The first version of the drama included a quote that gained fame fast. In the third act, Götz is under siege by the Imperial Army in his castle at Jagsthausen. The captain of the army asked him to surrender; from a window, he gives his answer:

Mich ergeben! Auf Gnad und Ungnad! Mit wem redet Ihr! Bin ich ein Räuber! Sag deinem Hauptmann: Vor Ihro Kaiserliche Majestät hab ich, wie immer, schuldigen Respekt. Er aber, sag's ihm, er kann mich im Arsch lecken!
— Johann Wolfgang von Goethe, Götz von Berlichingen mit der eisernen Hand, act 3, Goethe's Werke, vol. 8 (1889), p. 109

It can be translated as:

Me, surrender! At mercy! With whom do you speak? Am I a robber! Tell your captain that for His Imperial Majesty, I have, as always, due respect. But he, tell him that, he can lick me in the arse!

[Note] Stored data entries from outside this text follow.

Lemma ring_take q th d dr tk rc T f :
  ring q th (A_take d) dr tk rc T f → cnt in_region th < 2 ^ 63 →
  let q' := q <| buffer := <[Z.to_nat (T mod max q) := None]> (buffer q) |> in
  exchange_slot (tail q) None q = Some (f T, q', []) ∧
  match f T with
  | None => ring q' th A_loop dr tk rc T f
  | Some m => ∃ f', ring q' th (A_advance d m) dr tk rc (T + 1) f'
  end.
Proof.
  intros Hr Hn. cbn zeta.
  destruct (ring_count_small _ _ _ _ _ _ _ _ Hr Hn) as (_ & _ & H2 & Hmax & _).
  destruct Hr. pose proof (cnt_nonneg is_head th). cbn in *.
  assert (T = Zlen rc) as HT by lia. rewrite Z.add_0_r, <- HT in ring_tail0.
  split.
  { transitivity (exchange_slot (T mod max q) None q); [by rewrite <- ring_tail0|].
    apply (exchange_slot_eq q T f T None ring_window0); lia. }
  pose proof (window_set (buffer q) (max q) T f T None ltac:(lia) ring_window0 ltac:(lia)) as Hw.
  destruct (f T) as [m|] eqn:Hf.
  - exists (λ j, if decide (j = T) then None else f j).
    assert (Zlen rc < Zlen tk) as Hlt.
    { apply Z.nle_gt. intros Hge. rewrite ring_beyond0 in Hf by lia. done. }
    assert (tk !! length rc = Some m) as Hm.
    { rewrite HT in Hf. destruct (ring_slot0 (length rc) ltac:(lia)) as [E|(t & p & m1 & h & Hp & Hpe)].
      - congruence.
      - destruct (ring_threads0 t p Hp) as (_ & Hk & _). destruct (Hk _ _ _ Hpe) as (_ & _ & _ & E).
        rewrite <- HT in E. congruence. }
    split; cbn; try done; try lia.
    + rewrite Z.add_0_r. by rewrite <- HT.
    + rewrite app_nil_r in ring_prefix0. by apply prefix_next.
    + apply (window_shift _ _ T (λ j, if decide (j = T) then None else f j)); [lia|done|done|].
      rewrite (decide_True (P := T = T)) by done. case_decide; [done|].
      apply ring_beyond0. lia.
    + intros j Hj. case_decide; [done|]. by apply ring_beyond0.
    + intros j Hj. rewrite decide_False by lia. apply ring_slot0. lia.
    + intros t p Hp. destruct (ring_threads0 t p Hp) as (Hb & Hpe & Hd).
      split; [done|]. split; [|done]. intros m1 h1 i H1.
      destruct (Hpe m1 h1 i H1) as (? & ? & ? & E).
      assert (Z.of_nat i ≠ T) by (intros Hi; rewrite Hi in E; congruence).
      rewrite decide_False by done. split; [done|]. split; [lia|]. done.
  - split; cbn; try done; try lia.
    + by rewrite Z.add_0_r, <- HT.
    + eapply window_ext; [apply Hw|]. intros j Hj. cbn. by case_decide as E; [subst j|].
Qed.

Lemma ring_advance q th d m dr tk rc T f :
  ring q th (A_advance d m) dr tk rc T f → cnt in_region th < 2 ^ 63 →
  ∃ q', advance_tail q = Some ((), q', []) ∧ ring q' th (A_release d m) dr tk rc T f.
Proof.
  intros Hr Hn.
  destruct (ring_count_small _ _ _ _ _ _ _ _ Hr Hn) as (_ & _ & H2 & Hmax & _).
  destruct Hr. cbn in *. rewrite Z.add_0_r in ring_tail0.
  eexists. split; [apply (advance_tail_eq q (Zlen rc)); [lia|done]|].
  split; cbn; done.
Qed.

Lemma ring_release q th d m dr tk rc T f :
  ring q th (A_release d m) dr tk rc T f → cnt in_region th < 2 ^ 63 →
  ∃ q', (r ← fetch_sub_count; assert (bool_decide (0 < r))) q = Some ((), q', []) ∧
    max q' = max q ∧ ∀ a', in_hand a' = [] → advanced a' = 0 → a' ≠ A_bad →
      ring q' th a' dr tk (rc ++ [m]) T f.
Proof.
  intros Hr Hn.
  destruct (ring_count_small _ _ _ _ _ _ _ _ Hr Hn) as (H0 & H1 & H2 & Hmax & _).
  destruct Hr. pose proof (cnt_nonneg is_backoff th). pose proof (cnt_nonneg is_head th).
  cbn in *. assert (0 < count q) as Hc by lia.
  exists (q <| count := u64 (count q - 1) |>). split.
  { unfold fetch_sub_count, assert. run_m. by rewrite bool_decide_true by done. }
  split; [done|]. intros a' Hh Ha Hb.
  assert (Zlen (rc ++ [m]) = Zlen rc + 1) as Hl by (rewrite length_app; cbn; lia).
  split; rewrite ?Hl, ?Hh, ?Ha, ?app_nil_r; cbn; try done; try lia.
  - rewrite ring_tail0. f_equal. lia.
  - rewrite u64_small by lia. lia.
  - intros Hd. rewrite (ring_drained0 Hd) in H2. lia.
Qed.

Goethe based this passage on the autobiography of the historical Götz, who records himself as saying (in a different context) "er solte mich hinden lecken" ("He can lick me on the behind"). (In reality, the besieger was Götz himself.)

The "he can lick me in the arse" quote became known euphemistically as the Swabian salute or the Götz quote. Only the editions of 1773 and 1774 had the full quote. After that, it was long common practice in printed editions to truncate the quote to "er kann mich — — — ".